Preetam Purbia - 1 year ago 100
Java Question

# Binary Tree hasPathSum() Implementation

Hi
I am trying to implement

`hasPathSum()`

means for given number is there any path exist between root-to-leaf node.

I got this code from Stanford website. And i am thinking this is wrong

``````/**
Given a tree and a sum, returns true if there is a path from the root
down to a leaf, such that adding up all the values along the path
equals the given sum.
Strategy: subtract the node value from the sum when recurring down,
and check to see if the sum is 0 when you run out of tree.
*/

boolean hasPathSum(Node node, int sum) {
// return true if we run out of tree and sum==0
if (node == null){
return(sum == 0);
}
else {
// otherwise check both subtrees
int subSum = sum - node.data;
return(hasPathSum(node.left, subSum) || hasPathSum(node.right, subSum));
}
``````

Is this a right implementation?

I am thinking this if should be

• if(node.left==null && node.right==null)

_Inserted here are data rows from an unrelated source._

Lemma NoDup_keys_suffix d1 d2 :
  NoDup (dict_keys (d1 ++ d2)) -> NoDup (dict_keys d2).
Proof. unfold dict_keys. rewrite fmap_app. by intros (_ & _ & ?)%NoDup_app. Qed.

Lemma cache_inv_on_chunk_loaded m c rows :
  cache_inv m -> cache_inv (_on_chunk_loaded m c rows).
Proof.
  intros (H1 & H2 & H3 & H4 & H5 & H6).
  destruct (on_chunk_loaded_settings m c rows) as (E1 & E2 & E3 & _).
  unfold cache_inv. rewrite E1, E2, E3, on_chunk_loaded_cache, on_chunk_loaded_pending, H2.
  destruct (evict_oldest_suffix 8 c (dict_setitem c rows (_chunk_cache m)))
    as (ev & Heq & Hev).
  pose proof (dict_setitem_NoDup c rows _ H4) as Hnd.
  repeat split; try done.
  - rewrite Heq in Hnd. by apply NoDup_keys_suffix in Hnd.
  - destruct (decide (c ∈ dict_keys (_chunk_cache m))) as [Hin|Hnin].
    + rewrite evict_oldest_noop; unfold len; rewrite dict_setitem_length_old; done.
    + rewrite dict_setitem_new by done. rewrite evict_oldest_new by (done || lia).
      unfold len in *. rewrite length_drop, length_app. simpl. lia.
  - intros c' [Hc' Hne]%elem_of_difference Hin.
    assert (c' ∈ dict_keys (dict_setitem c rows (_chunk_cache m))) as Hin'.
    { rewrite Heq. unfold dict_keys. rewrite fmap_app. apply elem_of_app. by right. }
    destruct (decide (c ∈ dict_keys (_chunk_cache m))) as [Hc|Hc].
    + rewrite dict_setitem_old in Hin' by done. by apply (H6 c').
    + rewrite dict_setitem_new in Hin' by done. unfold dict_keys in Hin'.
      rewrite fmap_app in Hin'. apply elem_of_app in Hin' as [Hin'|Hin'].
      * by apply (H6 c').
      * simpl in Hin'. apply list_elem_of_singleton in Hin'. set_solver.
Qed.

Lemma cache_inv_step m ev : cache_inv m -> cache_inv (step m ev).
Proof.
  destruct ev as [i role|c rows]; simpl.
  - apply cache_inv_data.
  - apply cache_inv_on_chunk_loaded.
Qed.

Lemma cache_inv_run m evs : cache_inv m -> cache_inv (run m evs).
Proof.
  unfold run. revert m. induction evs as [|ev evs IH]; intros m Hinv; [done|].
  simpl. apply IH. by apply cache_inv_step.
Qed.
(** * Sandbox Mailer: the mail capture pipeline of [server/index.js]

    A shallow embedding of the server: the process-wide configuration and
    its [PUT /api/config] merge, the rate limiter [checkRateLimit], the
    latency helper [simulateLatency], the two bounded stores, the SMTP
    [onData] handler and the attachment endpoints.

    Conventions.
    - JavaScript numbers are modelled by [Z]: every number this file
      computes with is an integer (counters, milliseconds, sizes), and the
      arithmetic is the exact one.
    - JavaScript strings are modelled by [string].
    - The clock ([Date.now()], [new Date().toISOString()]), the id
      generator ([uuidv4()]), the random source ([Math.random()]) and the
      MIME parser ([simpleParser]) are outside the program: their results
      are inputs of the functions below. *)

From Stdlib Require Import ZArith NArith QArith Qround Lia Lqa Ascii String List.
From Stdlib.Strings Require Byte.
From stdpp Require Import base option list strings gmap fin_maps pretty.

Set Warnings "-register-all".
Open Scope Z_scope.

(** ** JavaScript values as they come out of [JSON.parse] *)

Inductive jsval : Type :=
| JNull
| JBool (b : bool)
| JNum (n : Z)
| JStr (s : string)
| JArr (elems : list jsval)
| JObj (props : gmap string jsval).
(** * civic-backend/server.js: the blockchain synchronisation engine

    A shallow embedding of the engine in [civic-backend/server.js]:
    [mapStatusToEnum], [mintComplaintToBlockchain],
    [updateComplaintStatusOnChain], [processExistingComplaints], the two
    realtime handlers of [setupRealtimeListener] and the ordering of
    [startServer].

    The JavaScript is single threaded: an [async] function runs without
    interruption from one [await] to the next.  Every segment between two
    [await]s is therefore one atomic transition here, a suspended
    invocation is a [task] that remembers at which [await] it waits, and the
    environment (ledger, record store, timers, realtime feed) decides which
    suspended task is resumed next and with which answer.

    Left out of the engine: the Express endpoints (lines 287-365), which
    are modelled on top of it further down, the shutdown handlers and
    every [console] line except the two skip messages of
    [mintComplaintToBlockchain] and the one of
    [updateComplaintStatusOnChain].  The only change to the table that
    does not come from the engine is the insertion of a new row. *)

From stdpp Require Import base decidable option list sorting gmap strings pretty.
From Stdlib Require Import ZArith Ascii String Lia.

#[local] Set Warnings "-clear-no-such-hyp".

Local Open Scope Z_scope.
Local Open Scope string_scope.

(** ** Strings

    A JavaScript string is modelled as a [string]; its elements stand for
    code units.  [toLowerCase] folds the letters A-Z and leaves every other
    code unit alone.  (The full Unicode folding of JavaScript maps no
    character outside A-Z to one of the letters of "pending", "resolved"
    or "verified", so the comparisons of [mapStatusToEnum] are not
    affected.) *)

Module Js.

Definition isUpper (a : ascii) : bool :=
  let n := N_of_ascii a in ((65 <=? n) && (n <=? 90))%N.

Definition lowerChar (a : ascii) : ascii :=
  if isUpper a then ascii_of_N (N_of_ascii a + 32) else a.

Fixpoint toLowerCase (s : string) : string :=
  match s with
  | EmptyString => EmptyString
  | String a s' => String (lowerChar a) (toLowerCase s')
  end.

(** A nullable string field of a JavaScript object: [None] stands for
    [null] and for [undefined]. *)
Definition truthy (v : option string) : bool :=
  match v with
  | Some s => negb (String.eqb s "")
  | None => false
  end.

(** [a || b] on nullable strings. *)
Definition or (a b : option string) : option string :=
  if truthy a then a else b.

(** [String(v || '')] *)
Definition toStringOrEmpty (v : option string) : string :=
  match or v (Some "") with
  | Some s => s
  | None => ""
  end.

End Js.

(** ** Status mapper (server.js, lines 66-72) *)

Definition mapStatusToEnum (status : option string) : Z :=
  let s := Js.toLowerCase (Js.toStringOrEmpty status) in
  if String.eqb s "pending" then 0
  else if String.eqb s "resolved" then 1
  else if String.eqb s "verified" then 2
  else 0.

(** ** Data model *)

(** The [complaint] object that the handlers receive: a row of the
    [complaints] table as the realtime payload or the startup query
    delivers it.  Only the fields the engine reads are kept. *)
Record complaint := Complaint {
  complaintId : Z;
  municipal_id : option string;
  locationAB : option string;
  category_id : option string;
  status : option string;
  tx_hash : option string
}.
Definition deepcopy (self : loc) : M loc :=
  q <- get_sequence self ;;
  r <- for_each (segments q)
         (fun item st =>
            cm <- deepcopy_segment (snd item) (snd st) ;;
            ret (fst st ++ [(fst item, fst cm)], snd cm))
         ([], []) ;;
  new_sequence
    (mk (name q) (pulsar q) (fst r) (awg_sequence q) (repeat_patterns q)).

(** *** Sequence.merge *)

(** [n <= segment_limit], where [None] stands for [np.inf]. *)
Definition le_limit (n : nat) (segment_limit : option nat) : bool :=
  match segment_limit with
  | None => true
  | Some l => n <=? l
  end.

(** [{s: 1 for s in seq.segments}] *)
Definition occurrences (segments : list (string * loc))
  : gmap string nat :=
  list_to_map (map (fun s => (s, 1)) (PyDict.keys segments)).

(** Body of the loop over [seq.segments.items()] (lines 213-221). *)
Definition merge_segment (acc : loc) (item : string * loc)
    (occ : gmap string nat) : M (gmap string nat) :=
  let seg_name := fst item in
  let segment := snd item in
  try_except
    (add acc segment ;;; ret occ)
    NameError
    (match occ !! seg_name with
     | None => raise KeyError
     | Some c =>
         let occ' := <[seg_name := c + 1]> occ in
         let new_name :=
           seg_name +:+ "_copy_from_merge_" +:+ pretty (c + 1 - 1) in
         g <- get_segment segment ;;
         put_segment segment (Segment.set_name g new_name) ;;;
         add acc segment ;;;
         ret occ'
     end).

(** Body of the loop over [seq.repeat_patterns.items()] (lines 227-246). *)
Definition merge_pattern (acc : loc) (item : string * pattern)
    (_ : unit) : M unit :=
  let ch_name := fst item in
  let pattern := snd item in
  a <- get_sequence acc ;;
  match PyDict.get ch_name (repeat_patterns a) with
  | Some pattern_prev =>
      if negb (snd pattern_prev =? snd pattern)
      then raise NotImplementedError
      else
        let pattern_updated :=
          (fst pattern_prev + fst pattern, snd pattern_prev) in
        put_sequence acc
          (set_repeat_patterns a
             (PyDict.set ch_name pattern_updated (repeat_patterns a)))
  | None =>
      put_sequence acc
        (set_repeat_patterns a
           (PyDict.set ch_name pattern (repeat_patterns a)))
  end.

If i am wrong Please clear my confusion

consider this case:

``````          5
/ \
2   1
/
3
``````

-Thanks

You really should just code it and try it - you learn a lot that way. (Edit: I certainly am ...)

I believe the original code fails for `hasPathSum(tree, 7)` because node 2 is not a leaf.

Edit:

Original code withdrawn due to obvious mistakes - obvious at least to everyone but me :-)

Edit:

My new solution is below. Note that the included optimization (`if (sum <= node.data)`) assumes the tree is made up of all positive data values. It should be removed or tweaked if the tree has zero or negative data values. (thanks @Mark Peters).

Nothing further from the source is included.